◆ **Work to complete**
The required output is the exact run of lines below that opens at the line with "PaymentAuthorization _ _" and closes at the line with "intros j x y".

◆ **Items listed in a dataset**
(** * The NLP annotation service (python-nlp/main.py), embedded in Rocq

    The service is a FastAPI application: six analyzer routes, the combined
    [/analyze] route, two helper functions (readability, language) and the
    optional Redis cache.  This file embeds the handlers as functions in a
    small state-and-exception monad over an explicit world (clock, Redis
    store, log, trace of observable events), and proves the properties
    the specification states about them.

    Conventions of the embedding
    - A Python [str] is a [string] of ASCII characters; [str.lower],
      [str.strip], [str.split] and the regex classes [\w] and [\b] are the
      ASCII ones.
    - A Python [float] is a primitive binary64 float ([PrimFloat.float]),
      with the IEEE operations of the kernel.
    - The toolkit (spaCy pipeline, VADER analyzer, NLTK tokenizers), the
      JSON encoder and the iteration order of a Python [set] are not part
      of the repository: they are the fields of an environment record. *)

From Stdlib Require Import ZArith List Bool Lia Ascii String DecimalString.
From Stdlib Require Import DecimalPos DecimalZ.
From Stdlib Require Import Floats.
From stdpp Require Import base option list strings gmap.
Definition verifyRecurringPayment (s : State) (block_timestamp : uint256)
    (planId : bytes32) (subscriber : address) (amount paymentNumber deadline nonce : uint256)
    (signature : bytes) : result bool :=
  let* _ := require (block_timestamp <=? deadline) "Signature expired" in
  let* _ := require (nonce =? nonce_of s subscriber) "Invalid nonce" in
  let structHash :=
    keccak256 (abi_encode [RECURRING_PAYMENT_TYPEHASH; planId; subscriber; amount;
                           paymentNumber; deadline; nonce]) in
  let hash := _hashTypedDataV4 structHash in
  let* signer := recover hash signature in
  Ok (signer =? subscriber).

(** [nonces[user]++] followed by the event carrying the new value. *)
Definition _incrementNonce (user : address) (s : State) : result (State * list Event) :=
  let* n := checked_add (nonce_of s user) 1 in
  let s' := {| nonces := <[user := n]> (nonces s) |} in
  Ok (s', [NonceIncremented user (nonce_of s' user)]).

Definition getNonce (s : State) (user : address) : uint256 := nonce_of s user.

(** *** Calls and runs *)

(** The signed intents of the three action classes. *)
Inductive Intent : Type :=
| PaymentAuthorization (payer token : address) (amount deadline nonce : uint256) (action : string)
| SubscriptionAuthorization (planId : bytes32) (subscriber : address)
    (amount deadline nonce : uint256)
    (autoRenew : bool)
| RecurringPayment (planId : bytes32) (subscriber : address)
    (amount paymentNumber deadline nonce : uint256).

Inductive IntentClass : Type := ClsPayment | ClsSubscription | ClsRecurring.

Definition intent_class (i : Intent) : IntentClass :=
  match i with
  | PaymentAuthorization _ _ _ _ _ _ => ClsPayment
  | SubscriptionAuthorization _ _ _ _ _ _ => ClsSubscription
  | RecurringPayment _ _ _ _ _ _ => ClsRecurring
  end.
Lemma pruned_trans (s1 s2 s3 : list Member.t * list Element) :
  pruned s1 s2 -> pruned s2 s3 -> pruned s1 s3.
Proof.
  intros (Hm12 & He12 & Hk12) (Hm23 & He23 & Hk23).
  split; [by eapply Forall2_trans_list; [apply deactivated_trans|..]|].
  split; [by eapply Forall2_trans_list; [apply attenuated_trans|..]|].
  intros j el el3 e H1 H3 Ha Hb He.
  destruct (Forall2_lookup_l _ _ _ _ _ Hm12 H1) as (el2 & H2 & Hd).
  assert (Hid : Member.id el2 = Member.id el) by by apply deactivated_id.
  destruct (Member.active el2) eqn:Ha2.
  - destruct (Member.id el) as [|i] eqn:Hi; [done|]. simpl in He.
    destruct (Forall2_lookup_l _ _ _ _ _ He12 He) as (e2 & He2 & [k ->]).
    destruct (Hk23 j el2 el3 (Nat.iter k soft_kill e) H2 H3 Ha2 Hb)
      as [k' Hk']; [by rewrite Hid|].
    exists (k' + k)%nat. rewrite Hid in Hk'. rewrite Hk'.
    by rewrite <- Nat.iter_add.
  - destruct (Hk12 j el el2 e H1 H2 Ha Ha2 He) as [k Hk].
    destruct (Member.id el) as [|i] eqn:Hi; [done|]. simpl in *.
    destruct (Forall2_lookup_l _ _ _ _ _ He23 Hk) as (e3 & He3 & [k' ->]).
    exists (k' + k)%nat. rewrite He3.
    change (Nat.iter k' soft_kill (Nat.iter (S k) soft_kill e))
      with (Nat.iter k' soft_kill (soft_kill (Nat.iter k soft_kill e))).
    by rewrite <- Nat.iter_succ_r, <- Nat.iter_add, Nat.add_succ_l.
Qed.

Lemma soft_kill_element_Ok (em em' : list Element) (k : nat) :
  soft_kill_element em k = Ok em' ->
  exists e,
    lookup_element em k = Some e /\
    lookup_element em' k = Some (soft_kill e) /\
    Forall2 attenuated em em'.
Proof.
  unfold soft_kill_element. intros H.
  apply bind_Ok in H as (e & He & [= <-]). apply of_option_Ok in He.
  exists e. split; [done|]. destruct k as [|i]; [done|]. simpl in *.
  split.
  - apply list_lookup_insert_eq. by eapply lookup_lt_Some.
  - apply Forall2_same_length_lookup. split; [by rewrite length_insert|].
    intros j x y Hx Hy. destruct (decide (i = j)) as [->|Hne].
    + rewrite list_lookup_insert_eq in Hy by by eapply lookup_lt_Some.
      exists 1%nat. simpl. congruence.
    + rewrite list_lookup_insert_ne in Hy by done.
      exists 0%nat. simpl. congruence.
Qed.

(** Clearing the flag of member [j] and soft-killing its element. *)
Lemma pruned_kill (md : list Member.t) (em em' : list Element) j x :
  md !! j = Some x ->
  soft_kill_element em (Member.id x) = Ok em' ->
  pruned (md, em) (alter (Member.set_active false) j md, em').
Proof.
  intros Hj Hk. apply soft_kill_element_Ok in Hk as (e & He & He' & Hatt).
  split; [|split; [done|]]; simpl.
  - apply Forall2_same_length_lookup. split; [by rewrite length_alter|].
    intros i a b Ha Hb. destruct (decide (j = i)) as [->|Hne].
    + rewrite list_lookup_alter_eq, Ha in Hb. injection Hb as <-. by right.
    + rewrite list_lookup_alter_ne in Hb by done. left. congruence.
  - intros i el el' e0 Hi Hi' Hact Hin He0.
    destruct (decide (j = i)) as [->|Hne].
    + exists 0%nat. simpl. congruence.
    + rewrite list_lookup_alter_ne in Hi' by done. congruence.
Qed.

◆ **Answer area**
  | PaymentAuthorization _ _ _ _ _ _ => ClsPayment
  | SubscriptionAuthorization _ _ _ _ _ _ => ClsSubscription
  | RecurringPayment _ _ _ _ _ _ => ClsRecurring
  end.
Lemma pruned_trans (s1 s2 s3 : list Member.t * list Element) :
  pruned s1 s2 -> pruned s2 s3 -> pruned s1 s3.
Proof.
  intros (Hm12 & He12 & Hk12) (Hm23 & He23 & Hk23).
  split; [by eapply Forall2_trans_list; [apply deactivated_trans|..]|].
  split; [by eapply Forall2_trans_list; [apply attenuated_trans|..]|].
  intros j el el3 e H1 H3 Ha Hb He.
  destruct (Forall2_lookup_l _ _ _ _ _ Hm12 H1) as (el2 & H2 & Hd).
  assert (Hid : Member.id el2 = Member.id el) by by apply deactivated_id.
  destruct (Member.active el2) eqn:Ha2.
  - destruct (Member.id el) as [|i] eqn:Hi; [done|]. simpl in He.
    destruct (Forall2_lookup_l _ _ _ _ _ He12 He) as (e2 & He2 & [k ->]).
    destruct (Hk23 j el2 el3 (Nat.iter k soft_kill e) H2 H3 Ha2 Hb)
      as [k' Hk']; [by rewrite Hid|].
    exists (k' + k)%nat. rewrite Hid in Hk'. rewrite Hk'.
    by rewrite <- Nat.iter_add.
  - destruct (Hk12 j el el2 e H1 H2 Ha Ha2 He) as [k Hk].
    destruct (Member.id el) as [|i] eqn:Hi; [done|]. simpl in *.
    destruct (Forall2_lookup_l _ _ _ _ _ He23 Hk) as (e3 & He3 & [k' ->]).
    exists (k' + k)%nat. rewrite He3.
    change (Nat.iter k' soft_kill (Nat.iter (S k) soft_kill e))
      with (Nat.iter k' soft_kill (soft_kill (Nat.iter k soft_kill e))).
    by rewrite <- Nat.iter_succ_r, <- Nat.iter_add, Nat.add_succ_l.
Qed.

Lemma soft_kill_element_Ok (em em' : list Element) (k : nat) :
  soft_kill_element em k = Ok em' ->
  exists e,
    lookup_element em k = Some e /\
    lookup_element em' k = Some (soft_kill e) /\
    Forall2 attenuated em em'.
Proof.
  unfold soft_kill_element. intros H.
  apply bind_Ok in H as (e & He & [= <-]). apply of_option_Ok in He.
  exists e. split; [done|]. destruct k as [|i]; [done|]. simpl in *.
  split.
  - apply list_lookup_insert_eq. by eapply lookup_lt_Some.
  - apply Forall2_same_length_lookup. split; [by rewrite length_insert|].
    intros j x y Hx Hy. destruct (decide (i = j)) as [->|Hne].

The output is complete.